Face aux trois étudiants étrangers qu'elle ne connaît pas, Francesca a parlé de sa famille, de Dante Lombardi. Et aussi de cet « amour » que pense avoir l'anglaise pour le dangereux personnage. Il faut qu'ils l'aident à dissuader Alice de venir avec elle. Il le faut.

Sylvester fait les cent pas entre le divan et la petite cuisine ouverte. Son esprit nourri par une multitude de films et de livres, est empreint de préjugés sur les italiens. C'est pour cette raison qu'il est inquiet. Il est convaincu que la Mafia gangrène chaque petite parcelle de ce magnifique territoire. Et par un singulier paradoxe, ça l'effraie autant que ça le fascine. D'où sa constante et étrange résolution de se fondre dans cette masse étrangère à sa culture et s'y intégrer.

Toutefois, si son fantasme l'encourage à boire un café immonde et à se nourrir de plats de pâtes noires parsemées d'étranges mini-poulpes caoutchouteux, il trouve l'idée de s'imposer à la réunion de famille de Francesca de Luca assez stupide, pour ne pas dire dangereuse. L'italienne a dit que les de Luca étaient dans les « affaires ». Quelles affaires ? Selon lui, mieux vaut ne pas savoir si on veut conserver son intégrité corporelle et survivre. C'est évident.

Alice qui lit les journaux italiens avec application. Alice qui fait des études de sciences politiques avec passion. Alice qui ne manque jamais de creuser la moindre information trouvée. Alice devrait le savoir. Alice le sait. Alors pourquoi prendre un tel risque ? Pas pour cette Francesca. Il est évident pour tout le monde que l'italienne risque beaucoup plus à venir avec une amie à cette réunion de famille que seule. Non. Si Alice ne veut pas entendre parler de refus, c'est à cause de l'Apollon aux boucles brunes. Le bad guy au regard noir comme un puits sans fond. Ça ne va pas du tout !

Sylvester ne veut pas que ce sagouin d'italien lui abîme sa parfaite Alice. Il ne veut pas qu'elle ait le cœur brisé. Il ne veut pas la voir malheureuse... Mais comment faire pour que tout cela se passe en douceur ? Sylvester fait face à Francesca.

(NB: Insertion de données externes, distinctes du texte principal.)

(** C13: In stealth mode neither the public name nor the pairing name leads
    anywhere, and of the names derived from secrets exactly those whose hash
    agrees with the server's in its first eight bytes reach an SSH session;
    without a secret both public names are served and no derived one. In
    either case the gossip and the blob protocol are served as well. *)
Theorem stealth_alpns sha256 gossip_alpn blobs_alpn secret :
  starts_with gossip_alpn (bs "irosh/") = false -> starts_with blobs_alpn (bs "irosh/") = false ->
  gossip_alpn <> blobs_alpn -> (forall s, length (sha256 s) = 32) ->
  let to := routed sha256 gossip_alpn blobs_alpn secret in
  match secret with
  | Some s =>
      to (client_alpn sha256 false None) = None /\ to (client_alpn sha256 true secret) = None /\
      forall s', to (client_alpn sha256 false (Some s')) =
        if decide (take 8 (sha256 s') = take 8 (sha256 s)) then Some SshSession else None
  | None =>
      to (client_alpn sha256 false None) = Some SshSession /\ to (client_alpn sha256 true None) = Some SshPairing /\
      forall s', to (client_alpn sha256 false (Some s')) = None
  end /\
  to gossip_alpn = Some Gossip /\ to blobs_alpn = Some Blobs.
Proof.
  intros Hg Hb Hgb Hlen. cbn zeta. unfold routed, router, client_alpn.
  assert (forall ours, take 6 ours = bs "irosh/" -> gossip_alpn <> ours /\ blobs_alpn <> ours) as Hd.
  { intros ours Ho. split; by apply ours_differs. }
  assert (forall s, length (derive_alpn sha256 (Some s)) = 24) as Hl.
  { intros s. rewrite derive_alpn_secret, length_app. unfold hex_of.
    assert (length (take 8 (sha256 s)) = 8) as H by (rewrite length_take, Hlen; done). revert H.
    destruct (take 8 (sha256 s)) as [|? [|? [|? [|? [|? [|? [|? [|? []]]]]]]]]; done. }
  assert (forall s, derive_alpn sha256 (Some s) <> BASE_ALPN) as Hbase.
  { intros s E. apply (f_equal length) in E. by rewrite Hl in E. }
  assert (forall s, derive_alpn sha256 (Some s) <> PAIRING_ALPN) as Hpair.
  { intros s E. apply (f_equal length) in E. by rewrite Hl in E. }
  assert (forall s, take 6 (derive_alpn sha256 (Some s)) = bs "irosh/") as Hours by done.
  pose proof (Hd BASE_ALPN eq_refl) as [G1 B1]. pose proof (Hd PAIRING_ALPN eq_refl) as [G2 B2].
  assert (forall (a b : bytes), a <> b -> bool_decide (a = b) = false) as F by (intros; by apply bool_decide_false).
  destruct secret as [s|].
  - pose proof (Hd _ (Hours s)) as [G3 B3]. cbn [app List.find fst].
    split; [split; [|split]|split].
    + rewrite !F; done.
    + rewrite !F; done.
    + intros s'. pose proof (Hd _ (Hours s')) as [G4 B4]. case_decide as Hs.
      * rewrite bool_decide_true; [done|]. by apply derive_alpn_inj.
      * rewrite !F; [done|done|done|]. intros E. apply Hs. symmetry. by apply derive_alpn_inj.
    + rewrite F by done. by rewrite bool_decide_true.
    + rewrite F by done. rewrite F by done. by rewrite bool_decide_true.
  - cbn [app List.find fst derive_alpn]. split; [split; [|split]|split].
    + by rewrite bool_decide_true.
    + rewrite F by done. rewrite F by done. rewrite F by done. by rewrite bool_decide_true.
    + intros s'. pose proof (Hd _ (Hours s')) as [G4 B4]. rewrite !F; done.
    + rewrite F by done. by rewrite bool_decide_true.
    + rewrite F by done. rewrite F by done. by rewrite bool_decide_true.
Qed.
(** The peer a command is about: named, or selected from the list. *)
Definition pick_peer (a : Answers) (given : option bytes) : C (PeerReport + bytes) :=
  match given with
  | Some n => mret (inr n)
  | None =>
      peers ← M_map_err PeerStorage (list_peers root);
      if decide (peers = []) then mret (inl Nothing)
      else
        match selected a with
        | Some idx =>
            match peers !! idx with
            | Some p => mret (inr (name p))
            | None => throw SelectOutOfRange
            end
        | None => mret (inl Cancelled)
        end
  end.

Definition picked (a : Answers) (given : option bytes) (go : bytes -> C PeerReport) : C PeerReport :=
  n ← pick_peer a given;
  match n with inl r => mret r | inr n => go n end.

Definition save_new (suffix : N) (n : bytes) (t : Ticket) : C PeerReport :=
  known ← M_map_err PeerStorage (load_peer (PT := PT) root n);
  match known with
  | Some _ => mret (NameTaken n)
  | None =>
      M_map_err PeerStorage (save_peer root suffix (mk_PeerProfile n t));;
      mret (Added n t)
  end.

Definition add_peer (suffix : N) (json : bool) (a : Answers) (name_arg ticket_arg : option bytes) : C PeerReport :=
  match ticket_arg, json with
  | None, true => mret MissingTicket
  | _, _ =>
      match (match ticket_arg with Some t => Some t | None => entered (ticket_input a) end) with
      | None => mret Cancelled
      | Some text =>
          match ticket_from_str text with
          | None => throw InvalidTicket
          | Some t =>
              let target_name :=
                match name_arg with
                | Some n => Some n
                | None => if json then Some (default_name t) else entered (alias_input a)
                end in
              match target_name with
              | None => mret Cancelled
              | Some n => save_new suffix n t
              end
          end
      end
  end.

Definition remove_peer (json : bool) (a : Answers) (n : bytes) : C PeerReport :=
  if json || confirmed a then
    M_map_err PeerStorage (delete_peer root n);;
    mret (Removed n)
  else mret NotConfirmed.

Definition peer_info (n : bytes) : C PeerReport :=
  known ← M_map_err PeerStorage (load_peer (PT := PT) root n);
  mret (match known with Some p => Detail p | None => NoSuchPeer n end).

Definition rename_to (suffix : N) (a : Answers) (new_arg : option bytes) (old : bytes) : C PeerReport :=
  match (match new_arg with Some n => Some n | None => entered (alias_input a) end) with
  | None => mret Cancelled
  | Some new =>
      taken ← (if decide (old = new) then mret None
               else M_map_err PeerStorage (load_peer (PT := PT) root new));
      match taken with
      | Some _ => mret (NameTaken new)
      | None =>
          ok ← M_map_err PeerStorage (rename_peer (PT := PT) root suffix old new);
          mret (if ok : bool then Renamed old new else NoSuchPeer old)
      end
  end.

(** [exec] *)
Definition exec (suffix : N) (json : bool) (a : Answers) (action : PeerAction) : C PeerReport :=
  match action with
  | PeerList => peers ← M_map_err PeerStorage (list_peers root); mret (Listed peers)
  | PeerAdd n t => add_peer suffix json a n t
  | PeerRemove n => picked a n (remove_peer json a)
  | PeerInfo n => picked a n peer_info
  | PeerRename old new => picked a old (rename_to suffix a new)
  end.
End commands.
Arguments PeerReport : clear implicits.

(** ** The book *)

Section book.
Context {SJ : SerdeJson} {SL : SerdeJsonLaws} {Ticket : Type} {PT : Payload Ticket}.
Variable root : path.

Abbreviation Profile := (PeerProfile Ticket).

Definition file_of (n : bytes) : bytes := n ++ bs ".json".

— Tu dois avancer ton départ. Comme ça quand Alice se pointera, tu seras déjà partie. Il sera facile de trouver une excuse.

— Oui. Oui. Tu as raison. Je vais faire ça. Tu as raison, dit Francesca en attrapant son téléphone. Elle s'en veut de ne pas y avoir pensé plus tôt.

— Stupido ! s'exclame Paz en se levant à son tour.

D'habitude, en présence de Sylvester, la jeune espagnole est troublée au point de ne pas pouvoir s'exprimer clairement. Mais d'habitude, la vie de l'une de ses amies n'est pas en jeu.

— Tu crois vraiment que ça va arrêter notre Alice ? Elle va se trouver un train, un bus, un âne, que sais-je, mais elle se trouvera un moyen de locomotion pour y aller quand même ! Tu la connais, non ? Elle trouve toujours un moyen. Et puis, de toute façon, tu crois vraiment que l'un d'entre nous pourra s'opposer à elle ! Sérieusement ! Elle est le capitaine du navire ! Pas un mousse ! À moins de l'attacher au radiateur...

— C'est pas faux, dit simplement Sylvester en fourrageant dans sa tignasse blonde, ce qui a le don de faire rougir immédiatement Paz qui se rassoit aussitôt.

— Puisqu'on est bien tous d'accord que l'on ne peut pas décemment attacher notre Alice à un radiateur et que rien ne l'empêchera de partir pour Porto Santo Stefano, je propose que nous l'accompagnions. On pourrait y aller indépendamment de Francesca et de son chauffeur. Comme ça, on garde un œil sur elle. Un week-end au bord de la mer, ça ne se refuse pas. Même s'il commence à faire frais.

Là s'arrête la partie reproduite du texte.